Изменить размер шрифта - +

«– В наше время очень участились микроскопические формы сердечных кровоизлияний, – говорит Живаго своим друзьям. – Они не все смертельны. В некоторых случаях люди выживают. Это болезнь новейте го времени. Я думаю, ее причины нравственного порядка. От огромного большинства из нас требуют постоянного, в систему возведенного криводушия. Нельзя без последствий для здоровья изо дня в день проявлять себя противно тому, что чувствуешь; распинаться перед тем, чего не любишь, радоваться тому, что приносит тебе несчастие. Наша нервная система не пустой звук, не выдумка. Она – состоящее из волокон физическое тело. Наша душа занимает место в пространстве и помещается в нас, как зубы во рту. Ее нельзя без конца насиловать безнаказанно» .

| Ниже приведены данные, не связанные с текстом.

(** [AsyncReadAwaitable::await_suspend], [AsyncWriteAwaitable::await_suspend] and
    [AsyncAcceptAwaitable::await_suspend]. *)
Definition read_await_suspend (refused : bool) (sock_fd : Z) (h : handle) :=
  add_or_mod refused sock_fd {| wants := EPOLLIN; edge_triggered := true; data_ptr := h |}.

Definition write_await_suspend (refused : bool) (sock_fd : Z) (h : handle) :=
  add_or_mod refused sock_fd {| wants := EPOLLOUT; edge_triggered := true; data_ptr := h |}.

Definition accept_await_suspend (refused : bool) (listen_fd : Z) (h : handle) :=
  add_or_mod refused listen_fd {| wants := EPOLLIN; edge_triggered := false; data_ptr := h |}.

(** [epoll_wait], reporting the descriptors [fds] of those that are armed. *)
Fixpoint epoll_wait (fds : list Z) (l : gmap Z registration) :
    list handle * gmap Z registration :=
  match fds with
  | [] => ([], l)
  | fd :: fds =>
      match l !! fd with
      | Some {| event := ev; armed := true |} =>
          let '(hs, l) := epoll_wait fds (<[fd := {| event := ev; armed := false |}]> l) in
          (data_ptr ev :: hs, l)
      | _ => epoll_wait fds l
      end
  end.

Definition max_events : nat := 128.

(** ** Coroutines *)

(** Where a session is suspended, or ended: at its start; in the reads of the length of
    the model id, of the id, of the count and of the payload; waiting for the response;
    in the writes of the status, the latency, the count and the output. *)
Inductive point :=
| Begin
| ReadLen
| ReadId
| ReadCount
| ReadPayload
| Infer
| WriteStatus
| WriteLatency
| WriteCount
| WritePayload
| Finished.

То, что сталинская эпоха истерзала души людей, как говорил тот же Пастернак, «замучила живьем», понимали многие, но он с беспощадной точностью объяснил, почему оставались рубцы и отметины, как на сердце, так и в душе.

Тарасенков наверняка это тоже чувствовал, но отгонял от себя страшные мысли. Зато Мария Иосифовна всегда жила с горькой памятью о падениях своего мужа и напрямую связывала его сердечные болезни с необходимостью постоянно лгать. Она вспоминала, как продолжала сталкиваться и после смерти Тарасенкова с разными сторонами его жизни: с дурными и хорошими.

Насилие над собой, ложь и лицемерие так же опасны для жизни, как чума и холера. И если нравственные болезни охватывают народ, пусть и незаметно, то с неизбежностью происходит его вымирание. У нескольких поколений людей вдруг вместо инстинкта жизни начинает развиваться инстинкт смерти. В Советской стране в душах людей был взломан некий код, отвечающий за жизнеспособность народа, в который, несомненно, входила и нравственность.

 

«После похорон Аля пришла ко мне, – писала Мария Иосифовна. – С другими я могла говорить на любую тему, словно бы ничего не произошло, не допуская соболезнований, а с ней почему то не получалось. Я не знала, о чем говорить. Знала она. Она опустилась в то кожаное кресло, которое переехало с нами с Конюшков, в котором сидела когда то там, на Конюшках, Марина Ивановна, и, отсутствуя в своем присутствии, находясь где то в недосягаемых для нас далях, ворошила щипцами угли в камине… Аля поставила на широкий подлокотник пепельницу – ту самую, ковш, закурила и, усевшись поглубже, стала говорить. Говорила она тихо, не торопясь, словно бы сама с собой, сама для себя, вспоминая. Было в этом рассказе многое из того, о чем я уже написала и о чем напишет она сама – о Бальмонте, о Белом, о Москве двадцатых годов, о том, как в Париже, достигнув совершеннолетия, она могла по французским законам принять любое подданство, и она приняла советское, ни минуты не колеблясь и стремясь только в Москву.

Говорила о том, как пришла она прощаться к Бунину там, в Париже, перед отъездом и как он ей сказал:

"Дура, куда ты едешь, тебя сгноят в Сибири!.. – а потом, помолчав, добавил: – Если бы мне было столько лет, сколько тебе, если было бы лет двадцать пять, я бы тоже поехал! Пускай Сибирь, пускай сгноят! Зато Россия!.."

Говорила о первых двух годах своей жизни в Москве, о работе в Жургазовском особняке – в том, что против Нарышкинского скверика, – говорила о Муле, о своей любви к нему. Сетуя, вспоминала, что он, такой умница, мог поверить Шуретте, будто без него она не сможет жить и покончит с собой, а та и башмаков не успела износить, как вышла замуж. А она, Аля, все еще любит его и не может забыть. Если был бы сын…

И я стала понимать, что рассказ этот о своей жизни, о гибели отца, матери, брата, Мули, о крушении всех надежд, всех чаяний, о том, что не осталось у нее ничего , никого , – она ведет для меня . И что я не имею права даже на слезы, ибо ведь были у меня мой  муж, мой  сын, мой  дом! И теперь были и сын, и дом, и мать… Ну, а "о том, что все обман, что лишь на миг судьбою дан и отчий дом, и милый друг, и круг детей и внуков круг…" – так к этому пора было начинать привыкать.